Luis Primo, from the Caracas-Miranda Coordination of the UNT and member of the Revolutionary Marxist Current, also spoke, giving the meeting a brief outline of the history of the struggle for workers’ management. He also explained the destruction of Venezuela’s manufacturing industry. According to figures he gave, in 1999 there were nearly 12,000 manufacturing companies in the country, but now the figure was less than 7,000, which meant a loss of more than 100,000 manufacturing jobs. At the same time 90% of Venezuela’s companies were in the service sector. This extreme situation was due to the fact that “capitalists are no longer interested in production” when they can get much quicker returns through speculation. The main emphasis in his speech was that the workers could only rely on their own strength and their own struggle. He proposed that the UNT should set up teams in every region of the country to organise the occupation and recovery of factories that have been paralysed. He concluded by quoting from Marx when he said, “the emancipation of the workers must be the act of the working class itself”.

Luis Primo, UNT coordinator and CMR member,
gives brief history of struggle for workers' management

Apart from the interesting contributions of the different speakers, the main aspect of this meeting was the eagerness of workers’ representatives to participate in the debates. Dozens queued to explain the struggle in their factories, the problems they faced from directors in the public sector when trying to implement different forms of workers’ management, the plans they had to take over factories left idle by the bosses, etc. There were workers from a recently reopened factory in Zulia which makes pipes for the oil industry; workers from privately owned oil refinery Oxydor in Valencia, fighting for expropriation under workers’ control; workers from different plants of the multinational Parmalat with the same demand, etc.
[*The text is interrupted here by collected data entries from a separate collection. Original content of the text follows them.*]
(* ===== verification/ShadowsocksReads.v ===== *)
(** * Shadowsocks streams: reading

    What a poll of the reading side does in terms of the bytes that arrive:
    [opens] is the sequence of chunks that bytes give, whatever pieces they come
    in; a read hands out what has been opened, in order, and parks only when no
    whole chunk is left.  An error is one that opening or the transport reports,
    and no input makes a read panic. *)
From S2P Require Import Prelude Buf SlideBuffer UotAddr Stream Messages SaltChecker Shadowsocks ShadowsocksFacts.

Module ShadowsocksReads.
Import Stream Uot Shadowsocks ShadowsocksFacts.

(** The bytes in the cache that the transport has not taken *)
Definition unsent (o : outbound) : bytes := drop (write_cache_start_offset o) (vdata (write_cache o)).
Record out_ok (max : nat) (o : outbound) : Prop := {
  oo_start : write_cache_start_offset o ≤ vlen (write_cache o);
  oo_empty : write_cache_start_offset o = vlen (write_cache o) → vlen (write_cache o) = 0;
  oo_max : vlen (write_cache o) ≤ max }.

Section reads.
Context (debug : bool).
Context {A S C : Type} `{Aead A, !AeadLaws A, AsyncStream S, !StreamLaws S, SaltChecker C, !Alloc}.
Implicit Types this : ShadowsocksStream A S.
Implicit Types a : ShadowsocksAeadAlgorithm A.

(** What reading leaves alone *)
Definition config this := (stream_type this, algorithm this, salt_len this, key this, salt_checker this, encrypt_iv this,
  sealing_key this, is_initial_write this).

Record reads_only this this' (got : bytes) : Prop := {
  ro_config : config this' = config this;
  ro_unsent : unsent (outb this') = unsent (outb this);
  ro_out : out_ok (max_packet_len this) (outb this) → out_ok (max_packet_len this) (outb this');
  ro_accepted : accepted (stream this') = accepted (stream this);
  ro_received : received (stream this') = received (stream this) ++ got }.

Lemma reads_only_refl this : reads_only this this [].
Proof. split; try done. by rewrite app_nil_r. Qed.

Lemma config_max this this' : config this' = config this → max_packet_len this' = max_packet_len this.
Proof. unfold config, max_packet_len. by intros [= -> _ _ _ _ _ _ _]. Qed.
Lemma config_type this this' : config this' = config this → stream_type this' = stream_type this.
Proof. unfold config. by intros [= -> _ _ _ _ _ _ _]. Qed.

Lemma config_header this this' : config this' = config this → read_header_len this' = read_header_len this.
Proof. unfold config, read_header_len. by intros [= -> _ -> _ _ _ _ _]. Qed.

Lemma reads_only_trans this1 this2 this3 g1 g2 :
  reads_only this1 this2 g1 → reads_only this2 this3 g2 → reads_only this1 this3 (g1 ++ g2).
Proof.
  intros [] []. assert (max_packet_len this2 = max_packet_len this1) as Hm by by apply config_max.
  split; try congruence; rewrite ?Hm in *; [auto|]. by rewrite ro_received1, ro_received0, app_assoc.
Qed.

(** Changes of the inbound side only *)
Lemma reads_only_in k i this : reads_only this (set_opening k i this) [].
Proof. split; try done. by rewrite app_nil_r. Qed.
Lemma reads_only_flags r e this : reads_only this (set_flags r (is_initial_write this) e this) [].
Proof. split; try done. by rewrite app_nil_r. Qed.

(** An error of the transport *)
Definition reports (e : io_error) : Prop := ∃ (s : S) n s', poll_read s n = (Ready (inl e), s').

Lemma poll_fill_spec this p this' :
  in_ok (inb this) → has_plaintext (inb this) = false → vlen (unprocessed_buf (inb this)) < vcap (unprocessed_buf (inb this)) →
  poll_fill_unprocessed debug this = (p, this') →
  match p with
  | Ready (Ok len) => ∃ bs s i', len = length bs ∧ this' = set_in i' (set_stream s this) ∧ reads_only this this' bs ∧
      in_ok i' ∧ has_plaintext i' = false ∧ undecrypted i' = undecrypted (inb this) ++ bs ∧
      unprocessed_pending_len i' = unprocessed_pending_len (inb this) ∧
      unprocessed_start_offset i' = unprocessed_start_offset (inb this) ∧
      unprocessed_reacquire_size i' = unprocessed_reacquire_size (inb this)
  | Ready (Err e) => reads_only this this' [] ∧ (∃ s, this' = set_stream s this) ∧ reports e
  | Pending => reads_only this this' [] ∧ ∃ s, this' = set_stream s this
  | Ready Panic => False
  end.
Proof.
  intros [Hs Hc _] Hp Hlt. unfold poll_fill_unprocessed. rewrite (proj2 (Nat.ltb_lt _ _)) by done. rewrite andb_false_r.
  destruct (poll_read (stream this) _) as [[[e|bs]|] s] eqn:Er; pose proof (read_law _ _ _ _ Er) as [Ha Hr]; intros [= <- <-].
  - split; [split; try done; by rewrite app_nil_r|]. split; [by eexists|]. by eexists _, _, _.
  - destruct Hr as [Hl Hr]. eexists bs, s, _. split; [done|]. split; [reflexivity|]. split_and!; try done.
    + split; cbn; rewrite ?length_app; [lia|lia|]. intros Hp'. change (has_plaintext (inb this) = true) in Hp'. congruence.
    + unfold undecrypted. cbn. by rewrite drop_app_le.
  - split; [split; try done; by rewrite app_nil_r|]. by eexists.
Qed.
Even though some important groups of workers were absent from the meeting, the mood of those present was enough to show that the expropriation of Venepal and CNV earlier this year has opened the floodgates and that many groups of workers around the country are now looking to them as an example to follow. Significantly, all notebooks given to participants in the meeting when they registered had been made in the new Invepal under workers’ management.